そもそも、H歯科の斉藤院長とは、15年を越すお付き合いだ。はじめて伺ったとき(当時は小田原市に開業されていた)、わたしの歯をしげしげと眺めたあと、「椅子から降りて、目をつぶって真っ直ぐ歩いてみて」
と言う。そこで、言われた通りに歩いてみると、2メートルと行かぬうちにかなり左に蛇行していた。
次に、再び診察台にてある細工を施してから「もう一回歩いてみて」という。すると、目を閉じながら何メートル歩いても真っ直ぐ歩けるのだ。これには我ながら驚いた。
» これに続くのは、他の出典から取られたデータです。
(** The [switch] of the branch for [Iex_Binop]; [d2] here is the derivative
    of [arg2], which the branch has tested against [NULL]. *)
Definition record_binop (op : IROp) (arg1 arg2 d2 : IRExpr)
    (diffenv : DiffEnv) : M W (option IRExpr) :=
  let with_d1 (k : IRExpr -> IRExpr) : M W (option IRExpr) :=
    d1 <- differentiate_expr arg1 diffenv ;;
    match d1 with
    | None => ret None
    | Some d1 => ret (Some (k d1))
    end in
  match op with
  | Iop_And w => DG_HANDLE_LOGICAL "dg_logical_and64" w arg1 arg2 d2 diffenv
  | Iop_Or w => DG_HANDLE_LOGICAL "dg_logical_or64" w arg1 arg2 d2 diffenv
  | Iop_Xor w => DG_HANDLE_LOGICAL "dg_logical_xor64" w arg1 arg2 d2 diffenv
  | Iop_Sqrt sfx =>
      match binop_sqrt_consttwo sfx with
      | Some consttwo =>
          let numerator := d2 in
          let denominator :=
            IRExpr_Triop (Iop_Mul sfx) arg1 consttwo
              (IRExpr_Binop (Iop_Sqrt sfx) arg1 arg2) in
          ret (Some (IRExpr_Triop (Iop_Div sfx) arg1 numerator denominator))
      | None => ret None
      end
  | Iop_F64toF32 => ret (Some (IRExpr_Binop Iop_F64toF32 arg1 d2))
  | Iop_2xm1F64 =>
      ret (Some (IRExpr_Triop Iop_MulF64 arg1
                   (IRExpr_Triop Iop_MulF64 arg1
                      (IRExpr_Const (IRConst_F64 ln2)) d2)
                   (IRExpr_Triop Iop_AddF64 arg1
                      (IRExpr_Const (IRConst_F64 1))
                      (IRExpr_Binop Iop_2xm1F64 arg1 arg2))))
  | Iop_Mul64F0x2 =>
      with_d1 (fun d1 =>
        IRExpr_Binop Iop_Add64F0x2
          (IRExpr_Binop Iop_Mul64F0x2 d1 arg2)
          (IRExpr_Binop Iop_Mul64F0x2 arg1 d2))
  | Iop_Mul32F0x4 =>
      with_d1 (fun d1 =>
        IRExpr_Binop Iop_Add32F0x4
          (IRExpr_Binop Iop_Mul32F0x4 d1 arg2)
          (IRExpr_Binop Iop_Mul32F0x4 arg1 d2))
  | Iop_Div64F0x2 =>
      with_d1 (fun d1 =>
        IRExpr_Binop Iop_Div64F0x2
          (IRExpr_Binop Iop_Sub64F0x2
             (IRExpr_Binop Iop_Mul64F0x2 d1 arg2)
             (IRExpr_Binop Iop_Mul64F0x2 arg1 d2))
          (IRExpr_Binop Iop_Mul64F0x2 arg2 arg2))
  | Iop_Div32F0x4 =>
      with_d1 (fun d1 =>
        IRExpr_Binop Iop_Div32F0x4
          (IRExpr_Binop Iop_Sub32F0x4
             (IRExpr_Binop Iop_Mul32F0x4 d1 arg2)
             (IRExpr_Binop Iop_Mul32F0x4 arg1 d2))
          (IRExpr_Binop Iop_Mul32F0x4 arg2 arg2))
  | Iop_Min64F0x2 =>
      with_d1 (fun d1 =>
        let d1_lo := IRExpr_Unop Iop_V128to64 d1 in
        let d2_lo := IRExpr_Unop Iop_V128to64 d2 in
        let d1_hi := IRExpr_Unop Iop_V128HIto64 d1 in
        let arg1_lo_f :=
          IRExpr_Unop Iop_ReinterpI64asF64 (IRExpr_Unop Iop_V128to64 arg1) in
        let arg2_lo_f :=
          IRExpr_Unop Iop_ReinterpI64asF64 (IRExpr_Unop Iop_V128to64 arg2) in
        let cond := IRExpr_Binop Iop_CmpF64 arg1_lo_f arg2_lo_f in
        IRExpr_Binop Iop_64HLtoV128 d1_hi
          (IRExpr_ITE (IRExpr_Unop Iop_32to1 cond) d1_lo d2_lo))
  | Iop_I64StoF64 | Iop_I64UtoF64 | Iop_RoundF64toInt =>
      ret (Some (mkIRConst_zero Ity_F64))
  | Iop_I64StoF32 | Iop_I64UtoF32 | Iop_I32StoF32 | Iop_I32UtoF32 =>
      ret (Some (mkIRConst_zero Ity_F32))
  | Iop_64HLto128 | Iop_32HLto64 | Iop_16HLto32 | Iop_8HLto16
  | Iop_64HLtoV128 | Iop_V128HLtoV256
  | Iop_Add64F0x2 | Iop_Sub64F0x2 | Iop_Add32F0x4 | Iop_Sub32F0x4
  | Iop_SetV128lo32 | Iop_SetV128lo64
  | Iop_InterleaveHI8x16 | Iop_InterleaveHI16x8
  | Iop_InterleaveHI32x4 | Iop_InterleaveHI64x2
  | Iop_InterleaveLO8x16 | Iop_InterleaveLO16x8
  | Iop_InterleaveLO32x4 | Iop_InterleaveLO64x2 =>
      with_d1 (fun d1 => IRExpr_Binop op d1 d2)
  | _ => ret None
  end.

(** The [switch] of the branch for [Iex_Unop]; [d] is the derivative of
    [arg], which the branch has tested against [NULL]. *)
Definition record_unop (op : IROp) (arg d : IRExpr) : option IRExpr :=
  match op with
  | Iop_AbsF64 =>
      let cond := IRExpr_Binop Iop_CmpF64 arg (IRExpr_Const (IRConst_F64 0)) in
      let minus_d := IRExpr_Unop Iop_NegF64 d in
      Some (IRExpr_ITE (IRExpr_Unop Iop_32to1 cond) minus_d d)
  | Iop_AbsF32 =>
      let cond := IRExpr_Binop Iop_CmpF32 arg (IRExpr_Const (IRConst_F32 0)) in
      let minus_d := IRExpr_Unop Iop_NegF32 d in
      Some (IRExpr_ITE (IRExpr_Unop Iop_32to1 cond) minus_d d)
  | Iop_Sqrt sfx =>
      match unop_sqrt_consttwo sfx with
      | Some consttwo =>
          let numerator := d in
          let default_rounding := IRExpr_Const (IRConst_U32 Irrm_ZERO) in
          let denominator :=
            IRExpr_Triop (Iop_Mul sfx) default_rounding consttwo
              (IRExpr_Unop (Iop_Sqrt sfx) arg) in
          Some (IRExpr_Triop (Iop_Div sfx) default_rounding
                  numerator denominator)
      | None => None
      end
  | Iop_Sqrt64F0x2 =>
      let numerator := d in
      let consttwo_f64 := IRExpr_Const (IRConst_F64 2) in
      let consttwo_i64 := IRExpr_Unop Iop_ReinterpF64asI64 consttwo_f64 in
      let consttwo_v128 :=
        IRExpr_Binop Iop_64HLtoV128 consttwo_i64 consttwo_i64 in
      let denominator :=
        IRExpr_Binop Iop_Mul64F0x2 consttwo_v128
          (IRExpr_Unop Iop_Sqrt64F0x2 arg) in
      Some (IRExpr_Binop Iop_Div64F0x2 numerator denominator)
  | Iop_Sqrt32F0x4 =>
      let numerator := d in
      let consttwo_f32 := IRExpr_Const (IRConst_F32 2) in
      let consttwo_i32 := IRExpr_Unop Iop_ReinterpF32asI32 consttwo_f32 in
      let consttwo_i64 := IRExpr_Binop Iop_32HLto64 consttwo_i32 consttwo_i32 in
      let consttwo_v128 :=
        IRExpr_Binop Iop_64HLtoV128 consttwo_i64 consttwo_i64 in
      let denominator :=
        IRExpr_Binop Iop_Mul32F0x4 consttwo_v128
          (IRExpr_Unop Iop_Sqrt32F0x4 arg) in
      Some (IRExpr_Binop Iop_Div32F0x4 numerator denominator)
  | Iop_I32StoF64 | Iop_I32UtoF64 => Some (IRExpr_Const (IRConst_F64 0))
  | Iop_F32toF64
  | Iop_ReinterpI64asF64 | Iop_ReinterpF64asI64
  | Iop_ReinterpI32asF32 | Iop_ReinterpF32asI32
  | Iop_NegF64 | Iop_NegF32
  | Iop_64to8 | Iop_32to8 | Iop_64to16
  | Iop_16to8 | Iop_16HIto8
  | Iop_32to16 | Iop_32HIto16
  | Iop_64to32 | Iop_64HIto32
  | Iop_V128to64 | Iop_V128HIto64
  | Iop_V256toV128_0 | Iop_V256toV128_1
  | Iop_8Uto16 | Iop_8Uto32 | Iop_8Uto64
  | Iop_16Uto32 | Iop_16Uto64
  | Iop_32Uto64
  | Iop_8Sto16 | Iop_8Sto32 | Iop_8Sto64
  | Iop_16Sto32 | Iop_16Sto64
  | Iop_32Sto64
  | Iop_ZeroHI64ofV128 | Iop_ZeroHI96ofV128
  | Iop_ZeroHI112ofV128 | Iop_ZeroHI120ofV128
  | Iop_64UtoV128 | Iop_32UtoV128
  | Iop_V128to32
  | Iop_128HIto64
  | Iop_128to64 => Some (IRExpr_Unop op d)
  | _ => None
  end.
その魔法の細工とは、ついひと月ばかり前に近所の歯科医で被せたばかりの銀歯を外しただけ。つまり、被せた銀歯そのもの、或いは取り付け方が適切でなく、それが真っ直ぐ歩けないほどに身体を歪ませていたのである。このとき、歯の噛み合わせの良し悪しが、如何に人間の生活に影響を与えるかを身をもって体験した。
それ以来、信頼できる歯科医いうことで、家族ぐるみでお世話になっている。斉藤先生の秘術のお蔭で、2人の娘たちは、学校の歯科検診の度に貰ってくる治療勧告通知をすべて無視しつつ、ただの一度も虫歯を削ったり、詰め物をすることなく成人を迎えることができたし、その独特の調整法で歯並びもかなり改善(矯正とまではいかないが)された。
というわけで、歯医者にゆくだけで、途中で食事でもすれば半日掛かりなワケだが、その価値があると信じるからできることである。
本日の帰り道には、治療完了を確認するため、リッチなカレーの店アサノにて、カツカレーを食す。両方の奥歯で思う存分、カツや漬け物を噛める幸せを味わうことができた。しかも、運の良いことに、わたしのルーが本日のお昼の部、最後の一杯。
さあ、力を頂いたので、これから執筆とコーラス・レッスン、頑張るぞ。